Fibonacci Sequence | a Pattern of Natural Beauty| Binet formula

## Introduction

Fibonacci sequence $F_n$ is defined recursively in the following way: Let $F_0=0$ and $F_1=1$ we define $F_{i}=F_{i-2}+F_{i-1}$, for any integer $i > 2$.

Ted talk on the magic of Fibonacci numbers, by Prof. Arthur T. Benjamin

Consider the following numbers:

$\phi=\frac{1+\sqrt{5}}{2} \quad \mbox{and} \quad \psi=\frac{1-\sqrt{5}}{2}$

This two numbers are strongly related to Fibonacci numbers. The first formula to consider known as Binet Formula'':

#### Binet Formula

$$\tag{1} F_n=\frac{\phi^n-\psi^n}{\phi-\psi}$$

#### Proof:

It is fairly easy to prove the Binet formula by using mathematical induction. The base case

$F_0=\frac{\phi^0-\psi^0}{\phi-\psi}$ is readily verified.
Inductive Step:: Suppose that the Binet formula holds for integer $m$.
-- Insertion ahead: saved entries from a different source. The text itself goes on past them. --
(** * Jensen-Renyi divergence subsampling: a shallow embedding

    Model of the notebook [imbalanced_datasets_experiments.ipynb]:
    [JRD_sampling], [load_dataset] and [train_imbalanced], the list of the
    data sets and the cells that run the demonstration and the experiments.

    Conventions.
    - Python floats are idealised as exact rationals ([Q]); NaN and
      infinities are not represented, and the only rounding represented is
      the conversion of a float64 to float32, which is the library's.
    - An array carries its dtype; float64, float32 and int64 are
      represented.
    - Library code (numpy's generator, torch's autograd and Adam, repitl's
      divergence, pandas' reader, scikit-learn) is not part of the notebook:
      it is an interface, the class [Libs].  A library call may raise; every
      call is appended to a log together with its outcome.
    - numpy arrays and torch tensors that are mutated in place or that share
      memory live in a store addressed by locations. *)

From Stdlib Require Import Ascii String ZArith QArith Lia Lqa.
From stdpp Require Import base list strings pretty.

(** ** Exceptions and results *)

Inductive exn :=
  ValueError | IndexError | TypeError | RuntimeError | OverflowError.

Inductive result (A : Type) :=
| Ok (a : A)
| Raise (e : exn).
Arguments Ok {A} a.
Arguments Raise {A} e.

Definition is_ok {A} (r : result A) : bool :=
  match r with Ok _ => true | Raise _ => false end.

(** ** Arrays *)

(** The dtypes of numpy and torch that are represented. *)
Inductive np_dtype := Float64 | Float32 | Int64.

Definition is_floating_point (dt : np_dtype) : bool :=
  match dt with
  | Float64 | Float32 => true
  | Int64 => false
  end.

(** A two-dimensional array: [shape = (nrows, ncols)].  The column count is
    kept explicitly, as numpy does, so that an array with no row still has
    a width.  The entries of an integer array are integers. *)
Record ndarray := mk_ndarray {
  dtype : np_dtype;
  ncols : nat;
  rows : list (list Q)
}.

Definition nrows (X : ndarray) : nat := length (rows X).
Definition shape (X : ndarray) : nat * nat := (nrows X, ncols X).
Definition wf_ndarray (X : ndarray) : Prop :=
  Forall (fun r => length r = ncols X) (rows X).
(** The difference of two numbers that compare equal is a zero, or [NaN]
    when both are the same infinity. *)
Lemma SFsub_of_equal (x y : spec_float) :
  SFcompare x y = Some Eq ->
  SF64sub x y = S754_nan \/ exists s, SF64sub x y = S754_zero s.
Proof.
  destruct x as [sx|sx| |sx mx ex], y as [sy|sy| |sy my ey]; cbn [SFcompare];
    try discriminate; try (destruct sx; discriminate); try (destruct sy; discriminate).
  - intros _. right. destruct sx, sy; cbn; eauto.
  - destruct sx, sy; try discriminate; intros _; left; reflexivity.
  - change (PosDef.Pos.compare_cont Eq) with Pos.compare.
    intros H. assert (sx = sy /\ ex = ey /\ mx = my) as (-> & -> & ->).
    { destruct sx, sy; try discriminate;
        destruct (Z.compare_spec ex ey); try discriminate;
        destruct (Pos.compare_spec mx my); try discriminate; auto. }
    right. exists false. unfold SF64sub, SFsub. rewrite Z.sub_diag. reflexivity.
Qed.

Lemma sub_of_equal (a b : float) :
  (a =? b)%float = true -> ((a - b =? 0) || is_nan (a - b))%float = true.
Proof.
  rewrite eqb_fcmp. unfold fcmp. intros H.
  destruct (SFcompare (Prim2SF a) (Prim2SF b)) as [[]|] eqn:E; try discriminate.
  destruct (SFsub_of_equal _ _ E) as [Hn | [s Hz]]; apply orb_true_iff.
  - right. apply is_nan_true. rewrite sub_spec. exact Hn.
  - left. rewrite FloatAxioms.eqb_spec, sub_spec, Hz. reflexivity.
Qed.
(** ** The sums of a grouping *)

Lemma qsum_map_ext {A} (f g : A -> Q) l :
  (forall x, In x l -> (f x == g x)%Q) ->
  (qsum (List.map f l) == qsum (List.map g l))%Q.
Proof.
  induction l as [|x l IH]; simpl; intros Hl; [reflexivity|].
  rewrite (Hl x (or_introl eq_refl)), IH; [reflexivity|].
  intros y Hy. apply Hl. now right.
Qed.

Lemma qsum_map_add {A} (f g : A -> Q) l :
  (qsum (List.map (fun x => f x + g x) l)
   == qsum (List.map f l) + qsum (List.map g l))%Q.
Proof. induction l as [|x l IH]; simpl; [ring|]. rewrite IH. ring. Qed.

Lemma qsum_indicator {A} (P : A -> bool) (a : Q) l :
  (qsum (List.map (fun x => if P x then a else 0) l)
   == a * inject_Z (Z.of_nat (length (List.filter P l))))%Q.
Proof.
  induction l as [|x l IH]; simpl; [ring|]. rewrite IH.
  destruct (P x); [| ring].
  change (length (x :: List.filter P l)) with (S (length (List.filter P l))).
  rewrite Nat2Z.inj_succ. unfold Z.succ. rewrite inject_Z_plus. ring.
Qed.

Lemma qsum_numbers_cons c l :
  (qsum (numbers (c :: l)) == cell_weight c + qsum (numbers l))%Q.
Proof. destruct c; simpl; ring. Qed.
Lemma initializer_never_gets_empty_key_witness :
  lit "sk-old" ≠ []
  ∧ (keyToUse no_env (session_storage !! API_KEY_STORAGE_KEY) = Some (lit "sk-old")
     ∨ trim (lit "sk-old") = lit "sk-old").
Proof.
  apply (initializer_never_gets_empty_key accepts_sk_good no_env session_storage
           session_ready (lit "sk-old")).
  - apply session_ready_reachable.
  - vm_compute. apply list_elem_of_here.
Defined.

Lemma stored_key_follows_state_witness :
  js_truthy (localStorage session_ready !! API_KEY_STORAGE_KEY)
  = isInitialized (ui session_ready)
  ∧ (isInitialized (ui session_ready) = true →
     localStorage session_ready !! API_KEY_STORAGE_KEY
     = last_init_call (log session_ready)).
Proof.
  apply (stored_key_follows_state accepts_sk_good no_env session_storage
           session_ready).
  - reflexivity.
  - apply session_ready_reachable.
Defined.

Lemma submit_then_reload_witness :
  isInitialized
    (ui (mount accepts_sk_good no_env
           (localStorage
              (exec (handleSubmit accepts_sk_good) (typed (lit " sk-good "))))))
  = true.
Proof.
  rewrite (submit_then_reload accepts_sk_good no_env (typed (lit " sk-good "))).
  - reflexivity.
  - reflexivity.
  - by vm_compute.
  - by vm_compute.
Defined.

Lemma reset_then_reload_witness :
  ui (mount accepts_sk_good no_env (localStorage (exec handleReset session_ready)))
  = initial_ui.
Proof.
  rewrite (reset_then_reload accepts_sk_good no_env session_ready).
  - reflexivity.
  - reflexivity.
Defined.

Lemma rejected_stored_key_then_reload_witness :
  log (mount accepts_sk_good no_env
         (localStorage (mount accepts_sk_good no_env (stored (lit "sk-old")))))
  = [GetItem API_KEY_STORAGE_KEY].
Proof.
  rewrite (rejected_stored_key_then_reload accepts_sk_good no_env
             (stored (lit "sk-old")) (lit "sk-old")
             (JsError (lit "Incorrect API key provided"))).
  - reflexivity.
  - reflexivity.
  - by vm_compute.
  - by vm_compute.
  - by vm_compute.
Defined.

Lemma env_mount_keeps_storage_witness :
  localStorage (mount accepts_sk_good env_sk_bad (stored (lit "sk-good")))
  = stored (lit "sk-good").
Proof.
  apply (env_mount_keeps_storage accepts_sk_good env_sk_bad
           (stored (lit "sk-good")) ∅).
  reflexivity.
Defined.

Lemma submit_button_guard_witness :
  log (exec (handleSubmit accepts_sk_good) (typed (lit "  "))) = log (typed (lit "  "))
  ∧ error (ui (exec (handleSubmit accepts_sk_good) (typed (lit "  "))))
    = Some (lit "API key is required").
Proof.
  apply (submit_button_guard accepts_sk_good (typed (lit "  "))
           {| field_value := lit "  "; error_open := false; error_text := None;
              submit_disabled := true |}).
  - reflexivity.
  - reflexivity.
Defined.
(** * Deep Q-Learning reinforcer of vel: a shallow embedding

    Source: [vel/rl/reinforcers/old/dqn_reinforcer.py].

    Conventions of the embedding.
    - Scalars of float tensors that feed the temporal-difference target and
      the loss are exact rationals in canonical form ([Qc]); rounding,
      infinities and NaN of 32-bit floats are outside this part of the
      model. The arithmetic of the temporal-difference target on 32-bit
      floats, with infinities and NaN, is in [Float32].
    - Gradient tensors are lists of real numbers ([R]) because their global
      norm needs a square root.
    - Python objects that are mutated in place (models, env-roller,
      optimizer, callbacks, the batch dictionary) are passed and returned
      explicitly; the order of the calls on them is recorded in a trace.
    - Operations that raise in Python return [Raised]; the only unbounded
      loop (the warm-up loop of [train_batch]) is driven by fuel and returns
      [OutOfFuel] when the fuel is exhausted. *)

From Stdlib Require Import ZArith QArith Qcanon Reals Lra Lia Permutation.
From Stdlib Require Import Ascii Decimal DecimalString DecimalN SpecFloat.
From Stdlib Require Lqa.
From stdpp Require Import base option list gmap strings.

(** ** Outcomes of a call *)

Inductive error : Type :=
| KeyError (key : string)
| TypeError
| ShapeError
| IndexError
| NotANumber.

Inductive outcome (A : Type) : Type :=
| Returned (a : A)
| Raised (e : error)
| OutOfFuel.

Arguments Returned {A} a.
Arguments Raised {A} e.
Arguments OutOfFuel {A}.

Definition bind {A B : Type} (m : outcome A) (k : A → outcome B) : outcome B :=
  match m with
  | Returned a => k a
  | Raised e => Raised e
  | OutOfFuel => OutOfFuel
  end.

Notation "'do' x <- m ; k" := (bind m (fun x => k))
  (at level 10, x pattern, m at level 100, k at level 200,
   format "'[v' 'do'  x  <-  m ; '/' k ']'").

(** [traverse f l] runs [f] on the elements of [l] from left to right and
    stops at the first one that raises. *)
Fixpoint traverse {A B : Type} (f : A → outcome B) (l : list A) : outcome (list B) :=
  match l with
  | [] => Returned []
  | x :: l' => do y <- f x; do ys <- traverse f l'; Returned (y :: ys)
  end.

(** ** Scalars and tensors *)

Module Tensor.

Local Open Scope Qc_scope.

Definition Qcltb (x y : Qc) : bool :=
  match x ?= y with Lt => true | _ => false end.

Definition abs (x : Qc) : Qc := if Qcltb x 0 then - x else x.

(** [numpy.ndarray.astype(np.float32)] on an array of booleans. *)
Definition astype_float32 (b : bool) : Qc := if b then 1 else 0.

(** Element-wise binary operation on one-dimensional tensors with torch's
    broadcasting: equal sizes combine index by index, a tensor of size one
    is stretched, any other pair of sizes raises. *)
Definition broadcast2 (f : Qc → Qc → Qc) (xs ys : list Qc) : outcome (list Qc) :=
  if decide (length xs = length ys) then Returned (zip_with f xs ys)
  else match xs, ys with
       | [x], _ => Returned (map (f x) ys)
       | _, [y] => Returned (map (λ x, f x y) xs)
       | _, _ => Raised ShapeError
       end.

(** [row.argmax()]: the index of the first largest entry; an empty row
    raises. *)
Fixpoint argmax_from (best_i : nat) (best : Qc) (i : nat) (row : list Qc) : nat :=
  match row with
  | [] => best_i
  | x :: row' =>
      if Qcltb best x then argmax_from i x (S i) row'
      else argmax_from best_i best (S i) row'
  end.

Definition argmax (row : list Qc) : outcome nat :=
  match row with
  | [] => Raised IndexError
  | x :: row' => Returned (argmax_from 0 x 1 row')
  end.

(** [row.max()]: the largest entry; an empty row raises. *)
Definition max (row : list Qc) : outcome Qc :=
  match row with
  | [] => Raised IndexError
  | x :: row' => Returned (fold_left (λ best y, if Qcltb best y then y else best) row' x)
  end.
(** * boxdetect: the configuration engine [PipelinesConfig]

    A shallow embedding of [src/boxdetect/config.py] and the properties of
    its parameter store, auto-calibrator and persistence adapter.

    - Python objects are values of the inductive type [value]; Python floats
      and NumPy's float64 are the kernel's binary64 floats, NumPy's int64 is
      an integer with its wrap-around written out.
    - The instance dictionary [self.__dict__] is a [gmap string value].
    - Methods are computations in a state-and-exception monad over a [world]:
      the instance dictionary, the file system and the standard output.  A
      call [self.name(...)] looks the name up in the instance dictionary
      before the class.
    - The collaborators outside the repository (PyYAML's [dump]/[load] and
      scikit-learn's [DBSCAN.fit_predict]) are parameters of the model. *)

From Stdlib Require Import ZArith PrimFloat FloatOps SpecFloat FloatAxioms.
From stdpp Require Import gmap strings list.
(** Monotonicity in the rank difference, for any closing rank. *)
Lemma calculate_round_probability_antitone (c : Q) (r1 r2 : Z) :
  rank_diff r1 c <= rank_diff r2 c ->
  calculate_round_probability r2 (Num c)
  <= calculate_round_probability r1 (Num c).
Proof.
  intro H. unfold calculate_round_probability.
  destruct (Qeq_bool c 0); [lra|].
  apply py_clamp_mono; [lra|]. now apply decay_antitone.
Qed.

(** C3.  For a fixed positive closing rank, a candidate rank at least as
    close to it (in absolute difference) gets at least as high an estimate. *)
Theorem calculate_round_probability_monotone (c : Q) (r1 r2 : Z) :
  0 < c ->
  rank_diff r1 c <= rank_diff r2 c ->
  calculate_round_probability r2 (Num c)
  <= calculate_round_probability r1 (Num c).
Proof.
  intros _. apply calculate_round_probability_antitone.
Qed.

(** Closing rank 30,000: candidate 28,000 is closer than candidate 45,000. *)
Lemma calculate_round_probability_monotone_witness :
  calculate_round_probability 45000 (Num 30000)
  <= calculate_round_probability 28000 (Num 30000).
Proof.
  apply (calculate_round_probability_monotone 30000 28000 45000).
  - reflexivity.
  - vm_compute. discriminate.
Defined.

(** ** The distribution-based estimate *)

Lemma binary_outcome_cases (u : Z) (m : Q) :
  (inject_Z u <= m /\ binary_outcome u m = 1) \/
  (m < inject_Z u /\ binary_outcome u m = 0).
Proof. unfold binary_outcome. case_cmp; auto. Qed.

Lemma sigmoid_range (e : Q) : 0 <= e -> 0 < 1 / (1 + e) <= 1.
Proof.
  intro He.
  assert (Hpos : 0 < 1 + e) by lra.
  split.
  - apply Qlt_shift_div_l; lra.
  - apply Qle_shift_div_r; lra.
Qed.

Section DistributionEstimate.
Variable np_exp : Q -> Q.

Lemma probability_no_history (u : Z) (c : EPS.college) :
  EPS.closing_rank_mean c = None \/ EPS.closing_rank_mean c = Some NaN ->
  EPS.probability np_exp u c = 0.5.
Proof. unfold EPS.probability. now intros [-> | ->]. Qed.

Lemma probability_sigmoid (u : Z) (m s : Q) :
  0 < s ->
  EPS.probability np_exp u
    {| EPS.closing_rank_mean := Some (Num m);
       EPS.closing_rank_std := Some (Num s) |}
  = 1 / (1 + np_exp ((inject_Z u - m) / s)).
Proof.
  intro Hs. unfold EPS.probability; cbn.
  apply Qltb_lt in Hs. now rewrite Hs.
Qed.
Notice that both $\psi$ and $\phi$ satisfy $x^2-x-1=0$. Thus,

$\phi^2= \phi+1$ and $\psi^2=\psi+1$. Using these two equalities we get $\begin{array}{l} \frac{\phi^{m+1}-\psi^{m+1}}{\phi-\psi} &= \frac{\phi^{m-1}\phi^2-\psi^{m-1}\psi^2}{\phi-\psi} \\ &= \frac{\phi^{m-1}(\phi+1)-\psi^{m-1}(\psi+1)}{\phi-\psi} \\ &= \frac{\phi^m-\psi^m}{\phi-\psi}+\frac{\phi^{m-1}-\psi^{m-1}}{\phi-\psi} \\ &= F_m+F_{m-1} \\ &= F_{m+1} \end{array}$ $\blacksquare$

Consider the sequence

$\frac{F_{n+1}}{F_n}$

What is the limit of this sequence, when $n$ goes to infinity? Does this sequence converge? Well, it turned out to be that this sequence converges to the number $\phi$. The number $\phi$, also known as the ''Golden Ratio'', is a very important number in mathematics appearing everywhere, you can find it in art, architecture, biology, nature and many many more.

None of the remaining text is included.